The best-performing stock over 10 years, in terms of contribution, has been Microsoft. Followed by Stryker, the US medical devices company, and then Domino’s Pizza, which rather gives the lie to the suggestion that the performance is “down to a few stellar tech stocks”. The next two are Unilever and Becton Dickinson, the world’s largest maker of syringes.
But not everything Smith touches turns to gold. In a letter to investors in March, he defended his investments in hotel group Intercontinental Hotels (IHG) and Spanish airline reservations company Amadeus, saying they were putting in cost-cutting and cash-conservation measures. Maybe they will eventually bounce back from the pandemic, but this week IHG was trading at £38 a share, down from £52 at the start of the year, while Amadeus is at €40, down from €73.
Smith’s investors will be delighted to hear that despite the global economic carnage from Covid 19, he remains as ebullient about future returns as he was a decade ago.

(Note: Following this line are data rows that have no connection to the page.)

(* ===== verification/MemoryStreamSpec.v ===== *)
(** * What memory streams promise: byte queues

    A program that works on any number of streams cannot tell them from independent
    queues of bytes with marks, although the streams share blocks.  The abstract state
    is a list of queues, [spec_step] says what each call does to it, and the refinement
    theorem says that every sequence of calls whose preconditions hold runs (no [CHECK]
    fails, no loop runs out of fuel, no memory is touched outside a live block) and
    gives the outputs of the specification.  The reference counts are exact throughout. *)

From S2P Require Import Prelude.
From S2P Require Import DataBlock.
From S2P Require Import DataBlockFacts.
From S2P Require Import MemoryStream.
From S2P Require Import MemoryStreamFacts.
From S2P Require Import MemoryStreamOps.

(** ** Programs over streams *)

Record world := mkWorld {
  wheap : heap;
  streams : list MemoryStream;
}.

Inductive call :=
  | CNew (block_size : Z)
  | CClear (i : nat)
  | CWrite (i : nat) (buffer : bytes)
  | CAppendRaw (i : nat) (data : bytes) (disposer : option nat)
  | CScratch (i : nat) (buffer : bytes)
  | CRead (i : nat) (len : Z)
  | CReadString (i : nat) (len : Z)
  | CPeek (i : nat) (len : Z)
  | CSkip (i : nat) (len : Z)
  | CReadNext (i : nat)
  | CReadForWritev (i : nat) (max_size : Z)
  | CReadCRLFLine (i : nat)
  | CReadLFLine (i : nat)
  | CReadLine (i : nat)
  | CSize (i : nat)
  | CMarkerSet (i : nat)
  | CMarkerRestore (i : nat)
  | CMarkerClear (i : nat)
  | CAppendStream (i j : nat) (size : Z)
  | CAppendStreamNonDestructive (i j : nat) (size : Z)
  | CEquals (i j : nat).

He generally avoids making major geopolitical or economic calls. But from the wreckage of coronavirus, he suggests there could be opportunity.

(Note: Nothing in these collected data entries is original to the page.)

(* ===== verification/ByteStream.v ===== *)
(** * ByteStream: what the clients of [io::MemoryStream] rely on

    The [http] component and the other users of a memory stream write to it, ask its size
    and take lines from it.  [ByteStream] is that interface with its laws over the bytes
    the stream holds and the room it has; memory streams in a heap implement it up to 2 GB
    (the sizes of their blocks and lines are [int]s), whatever the other streams of the heap
    are, and so does a plain queue of bytes, without a bound.  What is proved of a client over the
    queue thus holds over the block structure of [MemoryStream.v]. *)

From S2P Require Import Prelude.
From S2P Require Import DataBlock.
From S2P Require Import DataBlockFacts.
From S2P Require Import MemoryStream.
From S2P Require Import MemoryStreamFacts.
From S2P Require Import MemoryStreamOps.
From S2P Require Import MemoryStreamSpec.

Class ByteStream (M : Type) := {
  holds : M -> bytes -> Prop;
  bs_room : bytes -> Prop;      (* contents that the stream has room for *)
  bs_Write : M -> bytes -> option M;
  bs_Size : M -> Z;
  bs_ReadCRLFLine : M -> option (M * option bytes);
  bs_room_prefix x y : bs_room (x ++ y) -> bs_room x;
  bs_Write_law m c x : holds m c -> bs_room (c ++ x) -> exists m', bs_Write m x = Some m' /\ holds m' (c ++ x);
  bs_Size_law m c : holds m c -> bs_Size m = zlen c;
  bs_ReadCRLFLine_law m c : holds m c ->
    exists m', bs_ReadCRLFLine m = Some (m', crlf_line c) /\
      holds m' (dropZ (zlen (default [] (crlf_line c))) c);
}.

(** The queue is its own contents. *)
#[export, refine] Instance queue_stream : ByteStream bytes := {|
  holds c c' := c = c';
  bs_room _ := True;
  bs_Write c x := Some (c ++ x);
  bs_Size c := zlen c;
  bs_ReadCRLFLine c := Some (dropZ (zlen (default [] (crlf_line c))) c, crlf_line c);
|}.
Proof.
  - done.
  - intros m c x -> _. eauto.
  - by intros m c ->.
  - intros m c ->. eauto.
Defined.

(** A memory stream with the heap its blocks are in; [O] counts the references that others
    hold to the blocks of the heap. *)
#[refine] Instance memory_stream (O : addr -> Z) : ByteStream (heap * MemoryStream) := {|
  holds m c := zlen c < 2 ^ 31 /\ exists ms, Inv O m.1 m.2 c ms;
  bs_room c := zlen c < 2 ^ 31;
  bs_Write m x := Write m.1 m.2 x;
  bs_Size m := Size m.2;
  bs_ReadCRLFLine m := '(s, r) ← ReadCRLFLine m.1 m.2; Some ((m.1, s), r);
|}.
Proof.
  - intros x y H. rewrite zlen_app in H. pose proof (zlen_nonneg y). lia.
  - intros [h s] c x [_ [ms HI]] Hx. pose proof (zlen_nonneg c).
    destruct (Write_spec _ _ _ _ _ x HI) as (h' & s' & -> & HI' & _); [rewrite zlen_app in Hx; lia|].
    exists (h', s'). eauto.
  - intros [h s] c [_ [ms HI]]. unfold Size. by rewrite (Inv_size _ _ _ _ _ HI).
  - intros [h s] c [Hc [ms HI]]. cbn [fst snd] in *.
    destruct (ReadCRLFLine_spec _ _ _ _ _ HI) as (s' & -> & HI').
    exists (h, s'). split; [done|]. split; [|by exists ms].
    pose proof (zlen_dropZ_le (zlen (default [] (crlf_line c))) c). lia.
Defined.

“If I were looking for solace in the current situation I would look back to the aftermath of the Spanish flu pandemic of 1918-19. That lead to 50 million-plus deaths and, as a result, the decline in the labour force caused a change in industry with widespread adoption of the assembly line for mass production.
“This lead to cheaper production of goods such as cars and household electrical items which became affordable by the middle-classes for the first time. The result was the ‘Roaring 20s’ in the economy and the stock market.
“Coincidentally, we are now in the 2020s. Might something similar happen? After all, the productivity of many people has risen as they no longer have to commute to work or engage in business travel, and can work, socialise, shop and do their medical appointments online.”
Smith is testament to the new world of work. He runs his operation from a sun-soaked home in Mauritius, 6,000 miles from London. It’s helpful, he has said, that Mauritius is away from the “noise” of London. It is probably also helpful that the maximum tax rate in the island paradise is just 15%.
Quite how much money Smith has made from the fund is not known. But 10 years ago he promised to put £25m of his own cash into it – and today says it’s still there.
“The £25m is worth over £130m and I have, indeed, added substantially to that over the years. Perhaps, more importantly, I have not withdrawn a single penny,” says Smith.
The Sunday Times Rich List last year estimated his personal wealth at about £300m, making him the 436th richest person in Britain.
His success is in dramatic contrast to the other “star” investment manager of the last decade, Neil Woodford. Woodford also struck out on his own, launching a fund in 2014 under his own name to an adoring fan base of small investors. It collapsed in spectacular fashion in 2019, its investors losing half of their original investment.
Smith was 57 when his fund launched, but though he has now qualified for his state pension there are no signs of him stepping down. “I have no plans to retire. I still enjoy what I do and, just as importantly, the people I do it with.
“Other successful investors have gone on to continued success far beyond their 60s. However, there is a succession plan. I have very able colleagues who will take over.”
Will investors who decide to put their faith in Fundsmith today enjoy anything like the returns of the past 10 years? “Obviously I don’t know if the Fundsmith Equity Fund will still be the best in 10 years’,” says Smith.
“But I know that the commitment and enthusiasm of me and my colleagues is the same today as it was 10 years ago.”